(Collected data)

(** Writing a string byte by byte keeps its last 1024 bytes. *)
Lemma push_all p k data :
  pipe_ok PIPE_BUF_SIZE k p -> k + Z.of_nat (length data) < 2 ^ 32 - 1 ->
  let p' := foldl (Pipe.push PIPE_BUF_SIZE) p data in
  pipe_ok PIPE_BUF_SIZE (k + Z.of_nat (length data)) p' /\
  contents PIPE_BUF_SIZE p' = keep_last (contents PIPE_BUF_SIZE p ++ data).
Proof.
  intros Hok. cbv zeta. induction data as [|x data IH] using rev_ind; intros Hk.
  - cbn [foldl]. rewrite app_nil_r, Z.add_0_r. split; [done|]. symmetry. apply keep_last_short. rewrite pipe_length_contents.
    destruct Hok as (P1 & P2 & P3 & P4 & P5). lia.
  - rewrite length_app in *. cbn [length] in *. destruct IH as [IH1 IH2]; [lia|].
    rewrite foldl_app. cbn [foldl]. set (p1 := foldl _ p data) in *.
    destruct (push_contents PIPE_BUF_SIZE eq_refl p1 x _ IH1 ltac:(lia) eq_refl) as [E H].
    split; [by replace (k + Z.of_nat (length data + 1)) with (k + Z.of_nat (length data) + 1) by lia|].
    rewrite E, push_keep_last.
    + by rewrite IH2, keep_last_snoc, app_assoc.
    + rewrite pipe_length_contents. destruct IH1 as (P1 & P2 & P3 & P4 & P5). lia.
Qed.

(** * Simulation *)

Definition pipe_rel (k : Z) (c : KernelPipe) (a : APipe) : Prop :=
  pipe_ok PIPE_BUF_SIZE k (buffer c) /\ contents PIPE_BUF_SIZE (buffer c) = bytes a /\
  readers c = a_readers a /\ writers c = a_writers a /\ 0 <= readers c /\ 0 <= writers c.

Lemma pipe_rel_mono k k' c a : k <= k' -> pipe_rel k c a -> pipe_rel k' c a.
Proof. intros Hk ((P1 & P2 & P3 & P4 & P5) & H). split; [|done]. unfold pipe_ok. lia. Qed.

• Task requirements: From the records above, copy only the lines starting with the line that holds "(** * Simulation *)" and going on through the line that holds "Lemma pipe_rel_mono k", exactly as written.

• Solution to this problem:
(** * Simulation *)

Definition pipe_rel (k : Z) (c : KernelPipe) (a : APipe) : Prop :=
  pipe_ok PIPE_BUF_SIZE k (buffer c) /\ contents PIPE_BUF_SIZE (buffer c) = bytes a /\
  readers c = a_readers a /\ writers c = a_writers a /\ 0 <= readers c /\ 0 <= writers c.

Lemma pipe_rel_mono k k' c a : k <= k' -> pipe_rel k c a -> pipe_rel k' c a.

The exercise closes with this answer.